Fifth Estate Collective
Convention & Counter-Convention
Republicans in Detroit
We should have realized that the anti-convention efforts in Detroit were going to be a flop when only two people responded to the FE article about planned activity which invited others to “join us in a game with no rules” (See FE #301, Feb. 26, 1980). And a flop it was. Only about 200 people turned up here to greet the Republicans July 13–16 coming mostly from cult/sect/political groups like the Communist Workers Party but also including a few valiant Yippies who refused to believe it wasn’t 1968. A sponsoring coalition of leftists and liberals (the FE declined to participate) planned a series of protests aimed at the delegates and the media but each event proved to be more disastrous than the one preceding it.
Things began with an absolutely unattended “counter-convention” (the first night had to be canceled when only 15 people turned up), which was followed by a Sunday afternoon Rock Against Reagan concert held in a city park located in a predominately working class district. The main feature of the day was the continuous physical assaults on the overwhelmingly middle-class audience by a local motorcycle gang and some neighborhood toughs, who objected to “commies and assholes coming in our park.” The culmination of the protests, a march to the convention site the night of Reagan’s nomination, saw only about 200 in attendance. Had not 15 Yippies first sat and then laid down in the middle of the street almost demanding to be arrested, the whole affair would have gone virtually unnoticed.

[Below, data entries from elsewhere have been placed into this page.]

Lemma multi_Write_spec p k s w n err k' s' :
  sk_open k = true -> sk_werr k = None -> sk_buf k = "" \/ p = sk_buf k -> tracks k w s ->
  multi_Write p k s = ((n, err), k', s') ->
  state_written (sk_dir k) s s' /\ same_sink k k' /\ sk_buf k' = sk_buf k /\
  (exists fs, fs_nodes s' !! sk_dir k = Some (Dir fs)) /\
  (err = None -> n = String.length p /\ sk_werr k' = None /\
     tracks (sk_set_buf "" None k') (if decide (sk_buf k = "") then w ++ p else w) s').
Proof.
  intros Ho He Hbuf (fs & Hd & Ht). destruct (Ht He) as (c & Hc & Hw & Hh). unfold multi_Write.
  rewrite Ho. cbn [negb]. destruct (os_Write _ _ p s) as [[n1 e1] s1] eqn:E.
  destruct (os_Write_spec _ _ _ _ _ _ _ _ _ Hd Hc E) as (j & Hs1 & Hok). intros Eq.
  assert (Hst : state_written (sk_dir k) s s1).
  { split; [intros x Hx; by rewrite Hs1, lookup_insert_ne|]. intros fs0 Hd0.
    rewrite Hd in Hd0. injection Hd0 as <-. eexists. rewrite Hs1, lookup_insert_eq.
    split; [done|]. by rewrite lookup_insert_ne. }
  assert (Hex : exists fs, fs_nodes s1 !! sk_dir k = Some (Dir fs))
    by (eexists; by rewrite Hs1, lookup_insert_eq).
  destruct e1 as [e|]; injection Eq as <- <- <- <-; (split; [done|]); (split; [by split_and!|]);
    (split; [done|]); (split; [done|]); [done|].
  intros _. destruct (Hok eq_refl) as [-> Hp]. split; [done|]. split; [done|].
  eexists. cbn. rewrite Hs1, lookup_insert_eq. split; [done|]. intros _. exists (c ++ p).
  rewrite lookup_insert_eq, Hp. split; [done|]. rewrite Hh, crc64_update_app. split; [|done].
  rewrite str_app_nil_r. destruct Hbuf as [Hb| ->].
  - rewrite decide_True by done. by rewrite <- Hw, Hb, str_app_nil_r.
  - case_decide as Hb; [|done]. by rewrite <- Hw, Hb, !str_app_nil_r.
Qed.

Lemma bufio_Flush_spec k s w err k' s' :
  sk_open k = true -> tracks k w s -> bufio_Flush k s = (err, k', s') ->
  state_written (sk_dir k) s s' /\ same_sink k k' /\
  (exists fs, fs_nodes s' !! sk_dir k = Some (Dir fs)) /\
  match err with
  | Some _ => sk_werr k' <> None
  | None => sk_werr k' = None /\ sk_buf k' = "" /\ tracks k' w s'
  end.
Proof.
  intros Ho Ht. pose proof Ht as (fs & Hd & Ht'). unfold bufio_Flush.
  destruct (sk_werr k) as [e|] eqn:He.
  { intros [= <- <- <-]. split_and!; [by apply state_written_refl|done..|by eexists|congruence]. }
  case_decide as Hb.
  { intros [= <- <- <-]. split_and!; [by apply state_written_refl|done..|by eexists|done|done|done]. }
  destruct (multi_Write (sk_buf k) k s) as [[[n e1] k1] s1] eqn:E.
  apply (multi_Write_spec _ _ _ w) in E as (Hst & Hsame & Hbuf & Hex & Hok); [|done|done|by right|done].
  intros Eq. assert (Hs2 : forall b e, same_sink k (sk_set_buf b e k1)).
  { intros b e. destruct Hsame as (?&?&?&?). by split_and!. }
  destruct e1 as [e|]; injection Eq as <- <- <-; (split; [done|]); (split; [done|]); (split; [done|]); [done|].
  destruct (Hok eq_refl) as (_ & _ & Ht1). rewrite decide_False in Ht1 by done. done.
Qed.

(** What writing does to a sink and its file. *)
Definition write_post k w p s (r : (nat * option error) * FileSnapshotSink * FS) : Prop :=
  let '((n, err), k', s') := r in
  state_written (sk_dir k) s s' /\ same_sink k k' /\
  (exists fs, fs_nodes s' !! sk_dir k = Some (Dir fs)) /\
  match err with
  | Some _ => sk_werr k' <> None
  | None => n = String.length p /\ tracks k' (w ++ p) s'
  end.

(** Small writes stay in the buffer. *)
Lemma buffered_post p k s w :
  sk_werr k = None -> tracks k w s ->
  write_post k w p s ((String.length p, None), sk_set_buf (sk_buf k ++ p) None k, s).
Proof.
  intros He (fs & Hd & Ht). destruct (Ht He) as (c & Hc & Hw & Hh).
  split_and!; [by apply state_written_refl|by split_and!|by eexists|done|].
  exists fs. split; [done|]. intros _. exists c. cbn. rewrite <- str_app_assoc, Hw. by split_and!.
Qed.

Lemma bufio_rest_spec p k s w :
  sk_open k = true -> sk_werr k = None -> sk_buf k = "" -> tracks k w s ->
  write_post k w p s (bufio_rest p k s).
Proof.
  intros Ho He Hb Ht. unfold bufio_rest. case_if; [by apply buffered_post|].
  destruct (multi_Write p k s) as [[[n e1] k1] s1] eqn:E.
  apply (multi_Write_spec _ _ _ w) in E as (Hst & Hsame & Hbuf & Hex & Hok); [|done|done|by left|done].
  split; [done|]. split; [destruct Hsame as (?&?&?&?); by split_and!|]. split; [done|].
  destruct e1 as [e|]; [done|]. destruct (Hok eq_refl) as (-> & _ & Ht1). split; [done|].
  rewrite Hbuf, Hb. by rewrite decide_True in Ht1.
Qed.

Overall, the response to the “counter-convention” was dismal, but perhaps not unreasonably so. There is no reason to believe that most people wouldn’t see the organizing efforts of the assorted opportunist “alternative” politicians and leftist impresarios as simply just another institutionalized part of the convention program as a whole, one of the many sideshows of the political circus. It is clear to mostly everyone that the Republican and Democratic Conventions, as well as the entire political process which has spawned them, are part of the optical illusion designed to conceal the brutal truth which underlies it. Most people will show their disdain for all of the political parties by voting with their feet, and avoiding the polls.